- _Problem_: Once the line containing "From S2P Require Import Validator" is found in the entries below, reproduce it and every line after it, stopping at and including the line containing "(* src/pkg/models/models.go:339-343 ConfigDriftAction"; reproduce nothing else, and keep each line exact.

[Stored entries]
---*---
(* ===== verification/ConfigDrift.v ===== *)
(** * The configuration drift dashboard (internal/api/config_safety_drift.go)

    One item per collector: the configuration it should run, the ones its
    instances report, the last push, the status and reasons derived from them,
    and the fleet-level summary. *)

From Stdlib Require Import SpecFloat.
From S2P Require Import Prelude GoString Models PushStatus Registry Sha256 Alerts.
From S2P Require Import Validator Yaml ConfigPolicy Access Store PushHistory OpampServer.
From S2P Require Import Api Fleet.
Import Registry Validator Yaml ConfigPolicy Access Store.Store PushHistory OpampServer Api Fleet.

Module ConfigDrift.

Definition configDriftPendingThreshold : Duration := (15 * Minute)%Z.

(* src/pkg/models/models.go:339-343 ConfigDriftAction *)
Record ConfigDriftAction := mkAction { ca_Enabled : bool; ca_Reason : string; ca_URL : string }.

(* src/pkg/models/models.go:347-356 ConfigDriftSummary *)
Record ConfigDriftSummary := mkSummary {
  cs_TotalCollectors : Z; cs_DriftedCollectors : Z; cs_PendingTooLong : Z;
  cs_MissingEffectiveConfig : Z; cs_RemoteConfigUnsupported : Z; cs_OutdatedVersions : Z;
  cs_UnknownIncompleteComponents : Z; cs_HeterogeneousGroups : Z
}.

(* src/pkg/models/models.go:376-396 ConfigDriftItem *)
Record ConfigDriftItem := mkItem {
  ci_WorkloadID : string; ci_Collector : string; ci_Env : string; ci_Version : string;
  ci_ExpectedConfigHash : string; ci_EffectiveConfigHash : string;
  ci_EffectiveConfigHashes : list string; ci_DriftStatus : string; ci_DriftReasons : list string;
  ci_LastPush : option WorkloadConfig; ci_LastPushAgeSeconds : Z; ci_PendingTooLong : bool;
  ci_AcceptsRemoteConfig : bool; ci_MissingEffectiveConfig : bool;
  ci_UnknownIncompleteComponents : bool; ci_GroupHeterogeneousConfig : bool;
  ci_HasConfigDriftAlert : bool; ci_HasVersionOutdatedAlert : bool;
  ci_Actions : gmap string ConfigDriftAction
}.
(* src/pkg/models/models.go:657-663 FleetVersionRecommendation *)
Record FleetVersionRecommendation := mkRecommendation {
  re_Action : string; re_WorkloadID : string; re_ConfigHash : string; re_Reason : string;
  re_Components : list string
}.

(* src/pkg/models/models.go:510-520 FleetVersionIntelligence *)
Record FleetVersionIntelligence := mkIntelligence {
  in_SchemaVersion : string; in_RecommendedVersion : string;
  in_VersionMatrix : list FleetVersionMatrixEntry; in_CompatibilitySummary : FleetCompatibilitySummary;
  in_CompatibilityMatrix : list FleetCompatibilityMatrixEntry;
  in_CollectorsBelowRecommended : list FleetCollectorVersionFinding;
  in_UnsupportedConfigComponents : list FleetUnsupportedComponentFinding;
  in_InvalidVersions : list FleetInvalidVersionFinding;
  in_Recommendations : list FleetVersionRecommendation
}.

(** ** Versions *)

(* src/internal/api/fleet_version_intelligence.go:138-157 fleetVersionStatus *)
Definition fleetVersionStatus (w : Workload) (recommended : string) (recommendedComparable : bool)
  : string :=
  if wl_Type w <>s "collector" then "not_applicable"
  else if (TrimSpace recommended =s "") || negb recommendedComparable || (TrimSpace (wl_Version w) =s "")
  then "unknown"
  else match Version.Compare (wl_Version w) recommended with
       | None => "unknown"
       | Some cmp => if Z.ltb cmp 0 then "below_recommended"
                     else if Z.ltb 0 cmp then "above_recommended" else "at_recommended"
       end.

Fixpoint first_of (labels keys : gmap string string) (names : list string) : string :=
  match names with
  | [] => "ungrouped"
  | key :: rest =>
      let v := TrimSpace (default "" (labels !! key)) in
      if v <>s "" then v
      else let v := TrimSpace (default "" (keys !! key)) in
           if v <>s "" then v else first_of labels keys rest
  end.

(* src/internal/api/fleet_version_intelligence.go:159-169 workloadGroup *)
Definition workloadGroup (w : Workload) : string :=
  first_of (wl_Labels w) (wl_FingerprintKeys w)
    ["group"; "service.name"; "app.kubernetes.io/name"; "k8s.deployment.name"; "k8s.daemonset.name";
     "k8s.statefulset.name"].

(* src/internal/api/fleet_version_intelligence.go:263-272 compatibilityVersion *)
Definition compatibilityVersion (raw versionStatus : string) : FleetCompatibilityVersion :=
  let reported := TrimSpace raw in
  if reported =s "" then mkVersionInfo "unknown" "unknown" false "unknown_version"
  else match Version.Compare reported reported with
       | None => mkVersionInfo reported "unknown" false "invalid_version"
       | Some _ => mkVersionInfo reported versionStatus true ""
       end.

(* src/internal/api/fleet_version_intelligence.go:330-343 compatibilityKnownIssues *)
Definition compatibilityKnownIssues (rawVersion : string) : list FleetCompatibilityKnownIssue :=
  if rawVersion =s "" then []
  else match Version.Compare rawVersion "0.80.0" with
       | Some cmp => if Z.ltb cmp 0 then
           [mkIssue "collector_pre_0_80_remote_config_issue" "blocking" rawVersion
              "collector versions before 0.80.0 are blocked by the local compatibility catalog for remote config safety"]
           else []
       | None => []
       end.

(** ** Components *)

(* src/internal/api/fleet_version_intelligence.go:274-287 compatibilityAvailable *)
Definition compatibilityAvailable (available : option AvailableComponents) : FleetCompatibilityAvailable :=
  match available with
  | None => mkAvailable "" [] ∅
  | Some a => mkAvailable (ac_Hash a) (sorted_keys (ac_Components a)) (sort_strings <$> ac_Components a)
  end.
---*---
- _Task response_:
From S2P Require Import Validator Yaml ConfigPolicy Access Store PushHistory OpampServer.
From S2P Require Import Api Fleet.
Import Registry Validator Yaml ConfigPolicy Access Store.Store PushHistory OpampServer Api Fleet.

Module ConfigDrift.

Definition configDriftPendingThreshold : Duration := (15 * Minute)%Z.

(* src/pkg/models/models.go:339-343 ConfigDriftAction *)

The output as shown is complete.